Movies

This is 50: Judd Apatow on comedy, politics and mentorship

The writer, director and comedian discusses his relationship with late mentor Garry Shandling, his reluctance to be political and his hopes for #MeToo

Judd Apatow arrives at night one of the Creative Arts Emmy Awards at the Microsoft Theater on Saturday, Sept. 9, 2017, in Los Angeles. (Richard Shotwell/Invision/AP)

Since The 40-Year-Old Virgin, comedian polymath Judd Apatow has been one of the kings of comedy. Thirteen years later, after directing critical and commercial hits like Knocked Up, Funny People, and This Is 40, the laughs and insights continue to zing in the 50-year-old’s work. Following on from his cameo in The Disaster Artist, his 2018 slate includes his Netflix special Judd Apatow: The Return, and producing the HBO comedy Crashing.

Now, he’s set to release The Zen Diaries of Garry Shandling, an in-depth, four-and-a-half-hour documentary about the late comedian behind The Larry Sanders Show and Its Garry Shandlings Show. Apatow says Shandling was his most important mentor for more than 25 years, and funny people like Jerry Seinfeld, Sacha Baron Cohen, Sarah Silverman, and The Simpsons’s Al Jean talk candidly about how Shandling inspired them.

Philosophical and enthusiastic, Apatow spoke to Maclean’s about his hopes for #MeToo and #TimesUp, the dark comedy of 53 per cent of white women voting for Donald Trump, everybodys weird thoughts, and being reluctantly political. This interview has been condensed and edited.


Q: Congratulations on your documentary The Zen Diaries of Garry Shandling. As shown in your book Sick in the Head, you appreciate the medium of interviews, and deliver on their potential.

A: Thank you, I appreciate that. As you said that I realized that this is the first time people get to see me doing the interviews. I thought the best way to talk about Garry would be in conversations that you would see. Because that’s how comedians talk about other comedians. We sit and we laugh and share stories, and it felt appropriate to talking about Garry and his life.

Q: Your close relationship with Garry and his circle meant that you had access not just to his people, but also to his journals and full archive, and their insights and depth. Was there anything that surprised you making it?
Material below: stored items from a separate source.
(** X14: what one folder sends.  Nothing at all; or the lookup followed by
    one create request; or the lookup followed by one update request, to an
    identifier that is truthy.  Never a create or an update without the
    lookup before it, never two of them, never both; and what a create or
    an update carries is always an object. *)
Theorem requests_of_a_folder (h : Host) (tl : Timeline) (i : nat) (folder apiToken : jsstring) :
  let sent := requests (trace (run tl i (syncTask h folder apiToken))) in
  sent = []
  \/ (exists url fields,
         sent = [lookup_request h url apiToken; create_request h apiToken (VObj fields)])
  \/ (exists url taskId fields,
         Val.truthy taskId = true
         /\ sent = [lookup_request h url apiToken;
                    patch_request h apiToken taskId (VObj fields)]).
Proof. apply requests_syncTask. Qed.
(** ** A folder without a payload *)

(** X15: what makes a failed payload fatal.  For a folder that has its two
    files and whose payload fails with a message, the message is written to
    the console, and the run ends there, with the exit code 1, exactly when
    the message contains the words [Invalid config.yaml]; with any other
    message the folder is left and the run goes on.  Nothing is sent in
    either case. *)
Theorem payload_failure_is_fatal_iff_marked (h : Host) (tl : Timeline) (i : nat)
    (folder apiToken message : jsstring) :
  let cleanFolder := Str.strip_trailing_slash folder in
  w_exists (tl i) (Path.join cleanFolder (lit "config.yaml")) = true ->
  w_exists (tl (1 + i)) (Path.join cleanFolder (lit "main.py")) = true ->
  final (run tl (2 + i) (generatePayload h cleanFolder)) = Returned (error_object message) ->
  message <> [] ->
  trace (run tl i (syncTask h folder apiToken))
  = [Logged LOG [lit "🔧 Processing folder: " ++ cleanFolder];
     Logged LOG [lit " 📄 Found config.yaml"];
     Logged LOG [lit " 📄 Found main.py"];
     Logged ERROR [lit "❌ Error processing " ++ cleanFolder ++ lit ": " ++ message]]
  /\ final (run tl i (syncTask h folder apiToken))
     = if Str.includes message (lit "Invalid config.yaml") then Exited 1 else Returned tt.
Proof.
  intros cleanFolder Hcfg Hmain Hfail Hne.
  destruct (generatePayload_returns h tl (2 + i) cleanFolder) as (p & Hp & Htr).
  assert (p = error_object message) by congruence. subst p.
  rewrite run_syncTask. cbv zeta. fold cleanFolder. rewrite Hcfg, Hmain.
  unfold and_then. rewrite Hp, Htr, get_error_object.
  assert (Ht : Val.truthy (VStr message) = true).
  { destruct message; [contradiction|reflexivity]. }
  rewrite Ht. unfold payload_failed. rewrite run_console. cbn [template].
  destruct (Str.includes message (lit "Invalid config.yaml")); split; reflexivity.
Qed.

(** The script of [actions/a] cannot be read: the folder is left and the
    run goes on. *)
Lemma payload_failure_is_fatal_iff_marked_witness :
  trace (run (still Sample.locked_script) 3 (syncTask Demo.host (lit "actions/a") (lit "secret")))
  = [Logged LOG [lit "🔧 Processing folder: actions/a"];
     Logged LOG [lit " 📄 Found config.yaml"];
     Logged LOG [lit " 📄 Found main.py"];
     Logged ERROR [lit "❌ Error processing actions/a: EACCES: permission denied"]]
  /\ final (run (still Sample.locked_script) 3
              (syncTask Demo.host (lit "actions/a") (lit "secret")))
     = Returned tt.
Proof.
  destruct (payload_failure_is_fatal_iff_marked Demo.host (still Sample.locked_script) 3
              (lit "actions/a") (lit "secret") (lit "EACCES: permission denied")
              ltac:(vm_compute; reflexivity) ltac:(vm_compute; reflexivity)
              ltac:(vm_compute; reflexivity) ltac:(vm_compute; discriminate)) as [Ht Hf].
  split; [rewrite Ht|rewrite Hf]; vm_compute; reflexivity.
Defined.
(** ** The whole run *)

Lemma sync_payload_final (h : Host) (tl : Timeline) (i : nat)
    (cleanFolder apiToken : jsstring) (fullPayload : value) :
  final (run tl i (sync_payload h cleanFolder apiToken fullPayload))
  = match lookup_url h (SA_API_URL h) (template h (Val.get fullPayload (lit "name"))) with
    | inl error => Thrown error
    | inr _ => Returned tt
    end.
Proof.
  destruct (lookup_url h _ _) as [error|url] eqn:Hurl.
  - now rewrite (run_sync_payload_invalid_url h tl i cleanFolder apiToken fullPayload error Hurl).
  - exact (sync_payload_returned h tl i cleanFolder apiToken url fullPayload Hurl).
Qed.
(** What the handler of a frame does to the mode and to the number of begin
    calls. *)
Lemma frame_body_begins data w st :
  is_set (key st) = true ->
  let st' := snd (message_body (binary data) w st) in
  closed st' = closed st /\ key st' = key st
  /\ if negb (usingMultipart st) && (MIN_PART_SIZE <=? aggBytes st + Buffer_length data)
     then creates st' = S (creates st)
          /\ match s3 w (length (trace st)) (CreateMultipartUploadCommand (key st)) with
             | s3_ok _ => usingMultipart st' = true
             | s3_error _ =>
                 usingMultipart st' = false
                 /\ aggBytes st' = aggBytes st + Buffer_length data
             end
     else creates st' = creates st.
Proof.
  intros Hkey. cbn zeta. unfold message_body, bind, get. cbn. rewrite Hkey. cbn.
  unfold modify. cbn. fold (appended data st).
  set (st0 := appended data st).
  change (usingMultipart st) with (usingMultipart st0).
  change (aggBytes st + Buffer_length data) with (aggBytes st0).
  change (closed st) with (closed st0). change (key st) with (key st0).
  change (creates st) with (creates st0). change (trace st) with (trace st0).
  clearbody st0.
  destruct (negb (usingMultipart st0) && (MIN_PART_SIZE <=? aggBytes st0)) eqn:Hdue.
  - apply andb_prop in Hdue as [Hu0 _]. apply negb_true_iff in Hu0.
    destruct (startMultipart_undecided w st0 Hu0) as (Hn & Hc & Hk & Hb & Hres).
    destruct (s3 w (length (trace st0)) (CreateMultipartUploadCommand (key st0)))
      as [u|msg]; destruct Hres as [Hret Hu1];
      destruct (startMultipart w st0) as [r st1]; cbn [fst snd] in *; subst r;
      cbn [fst snd].
    + destruct (commit_when_due w st1) as (Hc2 & Hk2 & Hu2 & Hn2).
      repeat split; congruence.
    + repeat split; assumption.
  - unfold ret at 1. cbn [fst snd].
    destruct (commit_when_due w st0) as (Hc2 & Hk2 & Hu2 & Hn2).
    repeat split; assumption.
Qed.
Lemma binding_sets_the_session_slot_witness :
  ∃ stmt,
    executed
      (mbind (__call__ 0 7)
         (fun bound =>
            mbind (__call__ 0 8)
              (fun _ => update_from_entities accepting_db bound [0; 1] None))
         order_world).2
    = [] ++ [(8, stmt)].
Proof.
  destruct (binding_sets_the_session_slot accepting_db
              order_model order_entity None order_updater
              0 order_world 7 8 [0; 1] None)
    as (_ & _ & _ & _ & _ & _ & _ & _ & Hlast).
  - apply (bool_decide_unpack _). vm_compute. exact I.
  - reflexivity.
  - apply (bool_decide_unpack _). vm_compute. exact I.
  - reflexivity.
  - discriminate.
  - apply (bool_decide_unpack _). vm_compute. exact I.
  - exact Hlast.
Defined.

(** * Further properties of the code *)

(** ** How a call proceeds, step by step *)

Lemma traverse_app {A B} (f : A → result B) l1 l2 :
  traverse f (l1 ++ l2)
  = (let? bs1 := traverse f l1 in
     let? bs2 := traverse f l2 in
     Ok (bs1 ++ bs2)).
Proof.
  induction l1 as [|a l1 IH]; simpl.
  - by destruct (traverse f l2).
  - destruct (f a) as [b|]; simpl; [|done]. rewrite IH.
    destruct (traverse f l1) as [bs1|]; simpl; [|done].
    by destruct (traverse f l2).
Qed.




Section Steps.
Variable db_raises : Session → Update → option exn.
Variables (self : UpdaterRef) (w : World) (u' : Updater).
Hypothesis Hself : updaters w !! self = Some u'.

Lemma update_from_entities_steps entities raw d v stmt :
  entities ≠ [] →
  _clear_update_fields u' raw = Ok d →
  _build_virtual_table_with_values_to_update u' (entities_of w) entities d
  = Ok v →
  _build_update_statement u' (entities_of w) entities d v = Ok stmt →
  update_from_entities db_raises self entities raw w
  = match session_of u' with
    | Ok s => (outcome (db_raises s stmt) (Some entities), logged w s stmt)
    | Raise e => (Raise e, w)
    end.
Proof.
  intros Hne Hd Hv Hstmt. unfold update_from_entities.
  destruct entities as [|r rs]; [done|]. cbn [length Nat.eqb].
  unfold mbind, slots, get_world, lift, execute, mret.
  rewrite Hself, Hd, Hv, Hstmt.
  destruct (session_of u') as [s|]; [|done].
  by destruct (db_raises s stmt).
Qed.


Lemma update_from_entity_steps entity raw d lookup kvs :
  _clear_update_fields u' raw = Ok d →
  _build_single_lookup_expr_for_table u' (entities_of w) entity = Ok lookup →
  traverse
    (fun field_name =>
       let? v := getattr (entities_of w) entity field_name in
       Ok (field_name, Param v))
    (keys d) = Ok kvs →
  update_from_entity db_raises self entity raw w
  = match session_of u' with
    | Ok s =>
        let stmt := {| table := _model_class u';
                       whereclause := lookup;
                       set_values := dict_of_items kvs |} in
        (outcome (db_raises s stmt) entity, logged w s stmt)
    | Raise e => (Raise e, w)
    end.
Proof.
  intros Hd Hlookup Hkvs. unfold update_from_entity.
  unfold mbind, slots, get_world, lift, execute, mret.
  rewrite Hself, Hd, Hlookup, Hkvs.
  destruct (session_of u') as [s|]; [|done].
  simpl. by destruct (db_raises s _).
Qed.

End Steps.

(** The two pure parts of the single-entity statement. *)
Section Single.
Variables (model_class : OrmModel) (entity_class : EntityClass)
          (primary_fields : option (gset string)) (u : Updater).
Variables (store : list Entity) (entity : EntityRef).
Variables (raw : option (list string)) (d : dict Column).
Hypothesis Hwf : wf_columns (columns model_class).
Hypothesis Hinit : __init__ model_class entity_class primary_fields = Ok u.
Hypothesis Hkeys :
  keys (_primary_fields_by_name u) ⊆ model_fields entity_class.
Hypothesis Hinst : instance_of store entity_class entity.
Hypothesis Hd : _clear_update_fields u raw = Ok d.

Lemma single_lookup_Ok :
  _build_single_lookup_expr_for_table u store entity
  = Ok (single_lookup_spec (vals (_primary_fields_by_name u)) store entity).
Proof.
  unfold _build_single_lookup_expr_for_table, single_lookup_spec.
  erewrite traverse_total; [done|].
  intros f Hf. simpl. erewrite getattr_instance; [done|exact Hinst|].
  apply Hkeys. unfold vals, keys in *.
  apply list_elem_of_fmap in Hf as ([n f'] & -> & Hf).
  pose proof (configured_primary_Forall _ _ _ _ Hwf Hinit) as Hpk.
  rewrite Forall_forall in Hpk. destruct (Hpk _ Hf) as [Hkey _].
  simpl in *. rewrite Hkey. apply list_elem_of_fmap. by exists (n, f').
Qed.

Lemma single_set_Ok :
  traverse
    (fun field_name =>
       let? v := getattr store entity field_name in
       Ok (field_name, Param v))
    (keys d)
  = Ok (single_set_spec d store entity).
Proof.
  destruct (configured_resolved _ _ _ _ Hinit _ _ Hd) as (_ & _ & Hin & _).
  unfold keys, single_set_spec. rewrite traverse_fmap.
  apply traverse_total. intros [n f] Hnf. simpl.
  erewrite getattr_instance; [done|exact Hinst|].
  apply Hin. apply list_elem_of_fmap. by exists (n, f).
Qed.

Lemma single_set_fresh :
  dict_of_items (single_set_spec d store entity)
  = single_set_spec d store entity.
Proof.
  destruct (configured_resolved _ _ _ _ Hinit _ _ Hd) as (Hnd & _).
  apply dict_of_items_fresh.
  unfold single_set_spec. rewrite <- list_fmap_compose.
  unfold keys in Hnd. erewrite list_fmap_ext; [exact Hnd|]. done.
Qed.

End Single.

Lemma fresh_instance_unbound model_class entity_class primary_fields u :
  __init__ model_class entity_class primary_fields = Ok u →
  session_of u = Raise (AttributeError "_session").
Proof.
  destruct (init_spec model_class entity_class primary_fields)
    as (u' & kvs & Hu' & _ & _ & Hs & _).
  rewrite Hu'. intros [= <-]. unfold session_of. by rewrite Hs.
Qed.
A: The thing that surprised me the most was the fact that his mentoring was a conscious decision. I knew he was always helpful, he seemed to be there for everybody. If you had a script he would read it, and give you notes, which was a big deal. It’s a pain in the ass to read long scripts and think deeply about them. But in his journals he wrote on one page, “Learn to grow old gracefully; learn to become a mentor gracefully.” And I was very moved by that. It wasn’t just something he was stumbling into as a nice guy; he knew he had something to give to people, and he did it as an act of love.

Q: You’ve been pretty generous yourself in helping creative people realize their ideas: You have producing credits from Crashing to Girls via The Big Sick and Bridesmaids. “I certainly feel like I got hit with the lucky stick. I feel like it’s my Willy Wonka, I feel like I got the factory,” Melissa McCarthy told me about working with the likes of you.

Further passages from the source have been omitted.